You can control the transform of an individual instance of a multimesh through MultiMeshInstance.MultiMesh.set_instance_transform ( int instance, Transform transform ).

You can control how many of the instances are visible through MultiMeshInstance.Multimesh.visible_instance_count = < parameter >.

But how do you control which of the instances are visible and invisible?

I have cells that are born, and some eventually die. Since particular cells will die, it's not precise enough to tune down the visible_instance_count (since I'm assuming that the highest indices will be cut off). So how can I make a MultiMesh instance, representing a dead cell, invisible?

in Engine by (141 points)

1 Answer

+2 votes

One thing you can do is scale the particular instance transform to zero.
I do something like this for a custom multimesh I use.

var ZERO_TRANSFORM = Transform.IDENTITY.scaled(Vector3.ZERO)
....
func _hide_all():
for i in multimesh.instance_count:
    multimesh.set_instance_transform(i, ZERO_TRANSFORM)

The previous code effectively "hides" every instance of the multimesh and stops them from being rendered altogether, so there's no performance loss.

You can even set the color of a particular instance which has a transparent material in order to fade them out. Do keep in mind however that transparent instances are still being processed by the renderer.

You can see it all in action here

by (60 points)

Hi!!!, I read your comment and tried implementing it by my self, but, some how, I still get the same fps drop as if all instances where being rendered.

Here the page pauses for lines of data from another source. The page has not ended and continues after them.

(* ===== verification/Sharing.v ===== *)
(** * Sharing: mirroring a stream to another seat

    Models [audio_sharing.c]: the table of sources (streams) and of
    destinations (cards of other seats), the start and stop of a mirror with
    its count of users, the copy of the played data with the volume of the
    other seat into the ring buffer of the destination or to the virtual
    sound device, and the threads that play the ring buffers, as their phases:
    woken up, one round, leaving.

    Sources and destinations are indices of the tables of [g_sharing]; the
    enumeration [au_shr_addr] is the index of a destination.  The table of
    cards is the one of [Platform]; [amplitude] stands for the map from bus
    addresses to streams with their gain, which the Android layer fills. *)

From Stdlib Require Import ZArith Lia Ascii String.
From stdpp Require Import base list numbers.
From S2P Require Import Prelude CString CircleBuf Mixer Dsp BusVolume Mix PcmPlugin PcmDevice Streamer.
From S2P Require Import AudioExtra Remote OutputPath Platform.

#[local] Open Scope Z_scope.

(** ** Data *)

Inductive mirror_direct :=
| MIRROR_CLOSE | MIRROR_PRI2SEC | MIRROR_SEC2PRI | MIRROR_PRI2VDEV | MIRROR_SEC2VDEV.

#[global] Instance mirror_direct_eq_dec : EqDecision mirror_direct.
Proof. solve_decision. Defined.

Definition SSA_SRC_PRI_EP : Z := 0.
Definition SSA_SRC_SEC_EP : Z := 1.
Definition SSB_SRC_PRI_EP : Z := 2.
Definition SSB_SRC_SEC_EP : Z := 3.
Definition ADDR_MAX : Z := 4.
Definition AUDIO_SHARING_NE : Z := 0.
Definition AUDIO_SHARING_FE : Z := 1.
Definition CODEC_DEV : Z := 2.
Definition REFA_VI2S_DEV : Z := 1.
Definition REFB_VI2S_DEV : Z := 1.
Definition HIFI_SAMPLING_RATE : Z := 48000.

Record au_shr_dst := {
  d_rbuf : option circlebuf_s;
  d_sem : Z;
  d_pcm_hdl : option nat;
  d_vi2s : option Z;
  d_pcm : option Z;
  d_hold : bool;
  d_ref_cnt : Z;
  d_first_done : bool
}.

Record au_shr_src := {
  s_bus_num : Z;
  s_channels : Z;
  s_dup_sink : Z;
  s_duplicate : bool;
  s_allocated : bool
}.

Definition set_rbuf (x : option circlebuf_s) (d : au_shr_dst) : au_shr_dst :=
  {| d_rbuf := x; d_sem := d.(d_sem); d_pcm_hdl := d.(d_pcm_hdl); d_vi2s := d.(d_vi2s);
     d_pcm := d.(d_pcm); d_hold := d.(d_hold); d_ref_cnt := d.(d_ref_cnt);
     d_first_done := d.(d_first_done) |}.
Definition set_sem (x : Z) (d : au_shr_dst) : au_shr_dst :=
  {| d_rbuf := d.(d_rbuf); d_sem := x; d_pcm_hdl := d.(d_pcm_hdl); d_vi2s := d.(d_vi2s);
     d_pcm := d.(d_pcm); d_hold := d.(d_hold); d_ref_cnt := d.(d_ref_cnt);
     d_first_done := d.(d_first_done) |}.
Definition set_hdl (x : option nat) (d : au_shr_dst) : au_shr_dst :=
  {| d_rbuf := d.(d_rbuf); d_sem := d.(d_sem); d_pcm_hdl := x; d_vi2s := d.(d_vi2s);
     d_pcm := d.(d_pcm); d_hold := d.(d_hold); d_ref_cnt := d.(d_ref_cnt);
     d_first_done := d.(d_first_done) |}.
Definition set_vi2s (x : option Z) (d : au_shr_dst) : au_shr_dst :=
  {| d_rbuf := d.(d_rbuf); d_sem := d.(d_sem); d_pcm_hdl := d.(d_pcm_hdl); d_vi2s := x;
     d_pcm := d.(d_pcm); d_hold := d.(d_hold); d_ref_cnt := d.(d_ref_cnt);
     d_first_done := d.(d_first_done) |}.
Definition set_d_pcm (x : option Z) (d : au_shr_dst) : au_shr_dst :=
  {| d_rbuf := d.(d_rbuf); d_sem := d.(d_sem); d_pcm_hdl := d.(d_pcm_hdl); d_vi2s := d.(d_vi2s);
     d_pcm := x; d_hold := d.(d_hold); d_ref_cnt := d.(d_ref_cnt);
     d_first_done := d.(d_first_done) |}.
Definition set_count (n : Z) (h : bool) (d : au_shr_dst) : au_shr_dst :=
  {| d_rbuf := d.(d_rbuf); d_sem := d.(d_sem); d_pcm_hdl := d.(d_pcm_hdl); d_vi2s := d.(d_vi2s);
     d_pcm := d.(d_pcm); d_hold := h; d_ref_cnt := n; d_first_done := d.(d_first_done) |}.
Definition set_first_done (b : bool) (d : au_shr_dst) : au_shr_dst :=
  {| d_rbuf := d.(d_rbuf); d_sem := d.(d_sem); d_pcm_hdl := d.(d_pcm_hdl); d_vi2s := d.(d_vi2s);
     d_pcm := d.(d_pcm); d_hold := d.(d_hold); d_ref_cnt := d.(d_ref_cnt); d_first_done := b |}.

Could you give some more advice on how did you implemented your grass system? I am trying to create a grass field too

Here's the code

I use an area to determine when the player enters the multimesh and another one to determine the player position and render distance.

The most important bit is to be aware of how much time per frame you spend iterating over the instances, especially if you have a lot of them. To avoid iterating over the whole list in a single frame I split the iteration into batches and process them over multiple frames.

You can ignore the following part, as it is quite convoluted and the performance gains are not that huge.

Another optimization I use is to have a dynamic amount of meshes being available to be shown. As mentioned before, the biggest cost lays in iterating over all of the meshes, but if you only have a set amount of meshes you can show, then you can potentially break the iteration once you're showing all the instances you have available.

This is handled by the dynamic pool, which grows or shrinks trying to fit the amount of meshes in the display area.

Keep in mind that there might be better options for creating grass. This is mostly to increase performance of wide area multimeshes by limiting the render distance, since Godot doesn't have occlusion culling.

Thanks!!!!! I am going to test it right now.!!!!!!
This is what I am working on https://twitter.com/OzzRC0/status/1314978039856533509?s=09

Glad to have been of help, looks great!